As Moscow Mule regains popularity, Las Vegan aims to bring back authentic copper mug
November 8, 2016 - 5:53 pm
JJ Resnick wants to return the Moscow Mule mug to its solid copper roots. Not the rounded, tin-lined mugs many restaurants carry or, heaven forbid, the plastic versions from various vodka brands. The Las Vegas resident, recently transplanted from Santa Barbara, says he’s the only one peddling the real thing, made of solid copper and stamped with the name “Moscow Copper Co.”
It’s not just about making a few bucks, he says, because for him, it’s personal. The history behind the popular cocktail is intertwined with his family history.
THE MYTH BEHIND THE MULE
According to family lore, Resnick’s great-grandmother, Sophie Berezinski, immigrated to the U.S. from Russia with a couple thousand copper mugs from her family’s copper factory, hoping to sell them. After hauling them around for a couple of years, she walked into the Cock’n Bull restaurant in Hollywood in 1941, where she met John Martin and Jack Morgan. Martin — owner of the Smirnoff Vodka distillery — was having trouble getting the American palate to take to vodka.
Morgan, owner of the Cock’n Bull, also wasn’t selling as much ginger beer as he would have liked. The three experimented that day, so the story goes, eventually coming up with the recipe for the Moscow Mule: a refreshing mix of ginger beer, vodka and lime, all served in a copper mug to maintain the temperature and enhance the flavors.
For the next 20 years, the drink’s popularity achieved exactly what those three hoped. After the initial batch of copper mugs sold, however, Berezinski was no longer associated with the drink, and over time, its popularity waned.
Now, 75 years after that fateful meeting, the drink has experienced a resurgence. Tales of the Cocktail, the spirit industry’s annual conference, declared 2016 “the Year of the Mule.” The New York Times declared it “one of the most common drinks on the planet.” Variations on the classic three-ingredient mix are ubiquitous on restaurant and bar menus.

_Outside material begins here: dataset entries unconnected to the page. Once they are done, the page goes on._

(** X9 (witness): a list out of order, with a repetition, with 7
    and with -1, against Monday to Friday. *)
Lemma main_suggestions_working_days_witness :
  (∀ w, 0 ≤ w ≤ 6 → (w ∈ [4; 0; 7; 1; 2; 3; 4; -1] ↔ w ∈ monday_to_friday)) ∧
  compute_off_days 2023 christmas_2023 [4; 0; 7; 1; 2; 3; 4; -1]
  = compute_off_days 2023 christmas_2023 monday_to_friday ∧
  main_suggestions 2023 christmas_2023 [4; 0; 7; 1; 2; 3; 4; -1] 3
  = main_suggestions 2023 christmas_2023 monday_to_friday 3.
Proof.
  assert (∀ w, 0 ≤ w ≤ 6 →
               (w ∈ [4; 0; 7; 1; 2; 3; 4; -1] ↔ w ∈ monday_to_friday)) as HW.
  { intros w Hw. unfold monday_to_friday.
    rewrite !elem_of_cons, !elem_of_nil. lia. }
  split; [exact HW|].
  exact (main_suggestions_working_days 2023 christmas_2023
           [4; 0; 7; 1; 2; 3; 4; -1] monday_to_friday 3 HW).
Defined.

(** X10 (witness): the scan of 2023 over Christmas Day and
    27 December with threshold 2, which returns two records. *)
Lemma find_leave_suggestions_ordered_witness :
  find_leave_suggestions 2023 christmas_2023 monday_to_friday 2
  = Ok [Suggestion 738880 738879 738881 3;
        Suggestion 738882 738881 738882 2] ∧
  ∀ (i j : nat) s s',
    (i < j)%nat →
    [Suggestion 738880 738879 738881 3;
     Suggestion 738882 738881 738882 2] !! i = Some s →
    [Suggestion 738880 738879 738881 3;
     Suggestion 738882 738881 738882 2] !! j = Some s' →
    leave_day s < leave_day s'.
Proof.
  split; [vm_compute; reflexivity|].
  apply (find_leave_suggestions_ordered 2023 christmas_2023
           monday_to_friday 2).
  vm_compute. reflexivity.
Defined.

(** X11.  The scan is sound and complete: when it returns, a record is
    in the list exactly when its leave day is a date of the year that is
    a working day, is not off, has a neighbour that is off, and the
    record holds the block of that day in the off days extended by it,
    of a length that reaches the threshold. *)
Theorem find_leave_suggestions_complete year off_days working_days
    threshold l :
  find_leave_suggestions year off_days working_days threshold = Ok l →
  ∀ s, s ∈ l ↔ genuine_suggestion year off_days working_days threshold s.
Proof.
  intros H s. split.
  { intros Hs. apply find_leave_suggestions_genuine in H.
    rewrite Forall_forall in H. by apply H. }
  intros (Hyr & Hw & Ho & Hn & Hb & Ht).
  unfold find_leave_suggestions in H.
  apply result_bind_Ok in H as (dates & Hd & H).
  apply generate_year_dates_Ok in Hd as [_ ->].
  apply for_each_scan_day_Ok in H as (ls & -> & Hls). simpl.
  apply elem_of_year, list_elem_of_lookup_1 in Hyr as [i Hi].
  destruct (Forall2_lookup_l _ _ _ _ _ Hls Hi) as (r & Hr & Hscan).
  apply elem_of_concat. exists r.
  split; [|by eapply list_elem_of_lookup_2].
  revert Hscan. unfold scan_day.
  rewrite (bool_decide_eq_true_2 _ Hw), (bool_decide_eq_false_2 _ Ho).
  simpl. intros Hscan.
  apply result_bind_Ok in Hscan as (near & Hnear & Hscan).
  apply neighbour_off_Ok in Hnear as [_ Hnear].
  destruct near; [|destruct Hnear as [_ Hnear]; by specialize (Hnear Hn)].
  rewrite Hb in Hscan. bind_step in Hscan.
  rewrite (bool_decide_eq_true_2 _ Ht) in Hscan.
  injection Hscan as <-. destruct s. simpl. apply list_elem_of_here.
Qed.

(** X11 (witness): the scan of 2023 over the two Christmas
    holidays with threshold 3. *)
Lemma find_leave_suggestions_complete_witness :
  find_leave_suggestions 2023 christmas_2023 monday_to_friday 3
  = Ok [Suggestion 738880 738879 738881 3] ∧
  ∀ s, s ∈ [Suggestion 738880 738879 738881 3] ↔
       genuine_suggestion 2023 christmas_2023 monday_to_friday 3 s.
Proof.
  split; [vm_compute; reflexivity|].
  apply (find_leave_suggestions_complete 2023 christmas_2023
           monday_to_friday 3).
  vm_compute. reflexivity.
Defined.

(** X12.  The block of a suggestion: it contains the leave day, every
    other day of it is an off day, the day before it and the day after
    it are not off, and its length counts its days and is at least 2. *)
Theorem find_leave_suggestions_blocks year off_days working_days
    threshold l s :
  find_leave_suggestions year off_days working_days threshold = Ok l →
  s ∈ l →
  block_start s ≤ leave_day s ≤ block_end s ∧
  (∀ x, block_start s ≤ x ≤ block_end s →
        x ≠ leave_day s → x ∈ off_days) ∧
  (block_start s - 1 ∉ off_days) ∧ (block_end s + 1 ∉ off_days) ∧
  block_length s = block_end s - block_start s + 1 ∧
  2 ≤ block_length s.
Proof.
  intros H Hs. apply find_leave_suggestions_genuine in H.
  rewrite Forall_forall in H.
  destruct (H s Hs) as (_ & _ & Ho & Hn & Hb & _).
  apply get_continuous_block_Ok in Hb
    as (Hc & Hlen & Hall & Hbs & Hbe & _).
  unfold days_between in Hlen.
  assert (∀ x, x ≠ leave_day s →
               x ∈ ({[leave_day s]} ∪ off_days : gset Z) → x ∈ off_days)
    as Hother.
  { intros x Hx. rewrite elem_of_union, elem_of_singleton.
    intros [?|?]; [contradiction|assumption]. }
  split; [exact Hc|].
  split; [intros x Hx Hne; apply Hother; [exact Hne|by apply Hall]|].
  split; [intros Hin; apply Hbs; apply elem_of_union; by right|].
  split; [intros Hin; apply Hbe; apply elem_of_union; by right|].
  split; [exact Hlen|].
  destruct (decide (block_start s = block_end s)) as [Heq|Hne]; [|lia].
  exfalso. destruct Hn as [Hn|Hn].
  - apply Hbs. apply elem_of_union. right.
    replace (block_start s) with (leave_day s) by lia. exact Hn.
  - apply Hbe. apply elem_of_union. right.
    replace (block_end s) with (leave_day s) by lia. exact Hn.
Qed.

(** X12 (witness): the record for Tuesday 26 December 2023. *)
Lemma find_leave_suggestions_blocks_witness :
  find_leave_suggestions 2023 christmas_2023 monday_to_friday 3
  = Ok [Suggestion 738880 738879 738881 3] ∧
  738879 ≤ 738880 ≤ 738881 ∧
  (∀ x, 738879 ≤ x ≤ 738881 → x ≠ 738880 → x ∈ christmas_2023) ∧
  (738879 - 1 ∉ christmas_2023) ∧ (738881 + 1 ∉ christmas_2023) ∧
  3 = 738881 - 738879 + 1 ∧
  2 ≤ 3.
Proof.
  split; [vm_compute; reflexivity|].
  apply (find_leave_suggestions_blocks 2023 christmas_2023
           monday_to_friday 3 [Suggestion 738880 738879 738881 3]
           (Suggestion 738880 738879 738881 3)).
  - vm_compute. reflexivity.
  - apply list_elem_of_here.
Defined.

(** X13.  No block is shorter than 2 days, so every threshold up to 2
    (zero and negative ones too) gives the same outcome as 2. *)
Theorem find_leave_suggestions_low_threshold year off_days working_days
    threshold :
  threshold ≤ 2 →
  find_leave_suggestions year off_days working_days threshold
  = find_leave_suggestions year off_days working_days 2.
Proof.
  intros Ht.
  rewrite (find_leave_suggestions_threshold year off_days working_days
             threshold 2 Ht).
  destruct (find_leave_suggestions year off_days working_days threshold)
    as [l| |] eqn:H; cbn [fmap result_fmap]; [|done|done].
  f_equal. apply find_leave_suggestions_genuine in H.
  induction H as [|s l Hs _ IH]; [done|].
  rewrite filter_cons_True; [f_equal; exact IH|].
  destruct Hs as (_ & _ & Ho & Hn & Hb & _).
  apply get_continuous_block_Ok in Hb as (Hc & Hlen & _ & Hbs & Hbe & _).
  unfold days_between in Hlen. simpl.
  destruct (decide (block_start s = block_end s)) as [Heq|Hne]; [|lia].
  exfalso. destruct Hn as [Hn|Hn].
  - apply Hbs. apply elem_of_union. right.
    replace (block_start s) with (leave_day s) by lia. exact Hn.
  - apply Hbe. apply elem_of_union. right.
    replace (block_end s) with (leave_day s) by lia. exact Hn.
Qed.

(** X13 (witness): the threshold -1. *)
Lemma find_leave_suggestions_low_threshold_witness :
  -1 ≤ 2 ∧
  find_leave_suggestions 2023 christmas_2023 monday_to_friday (-1)
  = find_leave_suggestions 2023 christmas_2023 monday_to_friday 2.
Proof.
  split; [lia|].
  apply (find_leave_suggestions_low_threshold 2023 christmas_2023
           monday_to_friday (-1)).
  lia.
Defined.

(** X14.  From parsing to output nothing is raised for a year from 2 to
    9998 as long as neither 0001-01-01 nor 9999-12-31 is a holiday:
    the two calls of [main] return a list for every working-day list
    and every threshold. *)
Theorem main_suggestions_returns year holidays working_days threshold :
  MINYEAR < year < MAXYEAR →
  1 ∉ holidays → _MAXORDINAL ∉ holidays →
  ∃ off_days l,
    compute_off_days year holidays working_days = Ok off_days ∧
    find_leave_suggestions year off_days working_days threshold = Ok l ∧
    main_suggestions year holidays working_days threshold = Ok l.
Proof.
  intros Hy Hmin Hmax.
  destruct (compute_off_days_returns year holidays working_days)
    as [off_days H]; [lia|].
  pose proof H as Hspec. apply compute_off_days_Ok in Hspec as [_ Hspec].
  pose proof (year_start_above_min year ltac:(lia)).
  pose proof (year_end_below_max year ltac:(lia)).
  pose proof (days_in_year_cases (year - 1)).
  pose proof (days_in_year_cases (year + 1)).
  destruct (find_leave_suggestions_returns year off_days working_days
              threshold Hy) as [l Hl].
  - rewrite Hspec. intros [?|[? _]]; [contradiction|lia].
  - rewrite Hspec. intros [?|[? _]]; [contradiction|lia].
  - exists off_days, l. split; [exact H|]. split; [exact Hl|].
    unfold main_suggestions. rewrite H. bind_step. exact Hl.
Qed.

(** X14 (witness): the year 2023 with the two Christmas holidays. *)
Lemma main_suggestions_returns_witness :
  MINYEAR < 2023 < MAXYEAR ∧
  (1 ∉ christmas_2023) ∧ (_MAXORDINAL ∉ christmas_2023) ∧
  ∃ off_days l,
    compute_off_days 2023 christmas_2023 monday_to_friday = Ok off_days ∧
    find_leave_suggestions 2023 off_days monday_to_friday 4 = Ok l ∧
    main_suggestions 2023 christmas_2023 monday_to_friday 4 = Ok l.
Proof.
  assert (MINYEAR < 2023 < MAXYEAR) as Hy by (unfold MINYEAR, MAXYEAR; lia).
  assert (1 ∉ christmas_2023) as Hmin by (vm_compute; discriminate).
  assert (_MAXORDINAL ∉ christmas_2023) as Hmax by (vm_compute; discriminate).
  split; [exact Hy|]. split; [exact Hmin|]. split; [exact Hmax|].
  exact (main_suggestions_returns 2023 christmas_2023 monday_to_friday 4
           Hy Hmin Hmax).
Defined.

(** X15.  A suggestion needs an off day next to it: when no date from
    the day before 1 January to the day after 31 December is off, the
    scan of a year from 2 to 9998 returns the empty list. *)
Theorem find_leave_suggestions_no_off_days year off_days working_days
    threshold :
  MINYEAR < year < MAXYEAR →
  (∀ x, year_start year - 1 ≤ x ≤ year_end year + 1 → x ∉ off_days) →
  find_leave_suggestions year off_days working_days threshold = Ok [].
Proof.
  intros Hy Hnone.
  pose proof (year_start_above_min year ltac:(lia)).
  pose proof (year_end_below_max year ltac:(lia)).
  pose proof (days_in_year_cases (year - 1)).
  pose proof (days_in_year_cases (year + 1)).
  unfold find_leave_suggestions.
  rewrite generate_year_dates_spec by lia. bind_step.
  assert (∀ d, d ∈ seqZ (year_start year) (days_in_year year) →
               scan_day off_days working_days threshold [] d = Ok [])
    as Hscan.
  { intros d Hd. apply elem_of_year in Hd. unfold scan_day.
    destruct (bool_decide (weekday d ∈ working_days)
              && negb (bool_decide (d ∈ off_days))); [|done].
    unfold neighbour_off.
    rewrite date_sub_in_range by lia. bind_step.
    rewrite bool_decide_eq_false_2 by (apply Hnone; lia).
    rewrite date_add_in_range by lia. bind_step.
    rewrite bool_decide_eq_false_2 by (apply Hnone; lia). done. }
  revert Hscan. generalize (seqZ (year_start year) (days_in_year year)).
  intros dates Hscan.
  induction dates as [|d dates IH]; cbn [for_each]; [done|].
  rewrite Hscan by apply list_elem_of_here. bind_step.
  apply IH. intros d' Hd'. apply Hscan. by apply list_elem_of_further.
Qed.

“I would say it’s got to be in the top 10 (most popular cocktails) today, and maybe even a little higher than that,” says Tony Abou-Ganim, principal bartender at Libertine Social, Mandalay Bay’s newest hot spot. “There’s a lot of factors that contribute to that, not the least the vessel it’s served from.”
It was a resurgence that completely blindsided Resnick. For most of his life, the Moscow Mule was a drink consumed at holiday family gatherings as a nod to his relative’s role in creating the drink. By the time he was of legal drinking age, the Moscow Mule had almost disappeared from menus.
A business trip to China with his father a couple of years ago alerted Resnick to how far the drink had traveled from its serendipitous beginnings. Walking through a hotel, he spotted a room full of kitchenware — including shelves and shelves of Moscow Mule mugs.
“We look in and it’s Moscow Mule mugs on, like, every booth of every table. In China. I look at my dad, and I was like, ‘Oh my God, this is nuts,’” Resnick says while sipping a freshly-made Moscow Mule.
The mugs were similar to the Moscow Mule mugs found in many restaurants and bars: barrel-shaped and tin- or nickel-lined, often weighing next to nothing. They hardly resembled the original mugs his great-grandma had brought from Russia. That inspired him last year to revive the Moscow Copper Co. that had originally manufactured the copper mugs, using pure, high-quality copper from Turkey and India.
“I’m a very passionate person in general about everything I do in life, and when I saw this it made me angry,” Resnick says. “I felt like it was a hit to my family that Grandma Sophie had put out this original mug and now people are throwing out this fake BS.”
His version of the original copper mugs is nearly identical to the one his great-grandmother walked into the Cock’n Bull with, although scaled down and with a more rounded handle. He sells the mugs online, and, just like his great-grandmother did decades ago in California, peddles his wares in person to Las Vegas restaurants and hotels.
THE RESURGENCE
Although craft cocktails have experienced a renaissance, the Moscow Mule’s meteoric rise is largely attributed to its approachability. The three ingredients are familiar and stocked at nearly every bar, and the drink appeals to both men and women. And just as the iconic, cone-shaped glasses have become synonymous with the martinis that fill them, the Moscow Mule is practically inseparable from its shiny copper mug.
“There’s no denying when you see the copper mug what it is,” Abou-Ganim says. “I think people might be inspired to order one just by seeing one being served.”
By year’s end, Resnick plans to publish “Mulehead: The Holy Grail for Moscow Mule Lovers,” a book with 75 variations on the classic recipe, such as adding pineapple juice and various liqueurs. In the two generations since his great-grandmother immigrated to the U.S., he’s the first to follow up on her legacy.
“They tell me that all the time, ‘Grandma Sophie would be proud,’” Resnick says of his family’s reaction to his latest venture. “I think about that all the time. Even though I never met her, I have her to thank her for giving me the inspiration and the ideas. It feels like I have some of her brain inside of me.”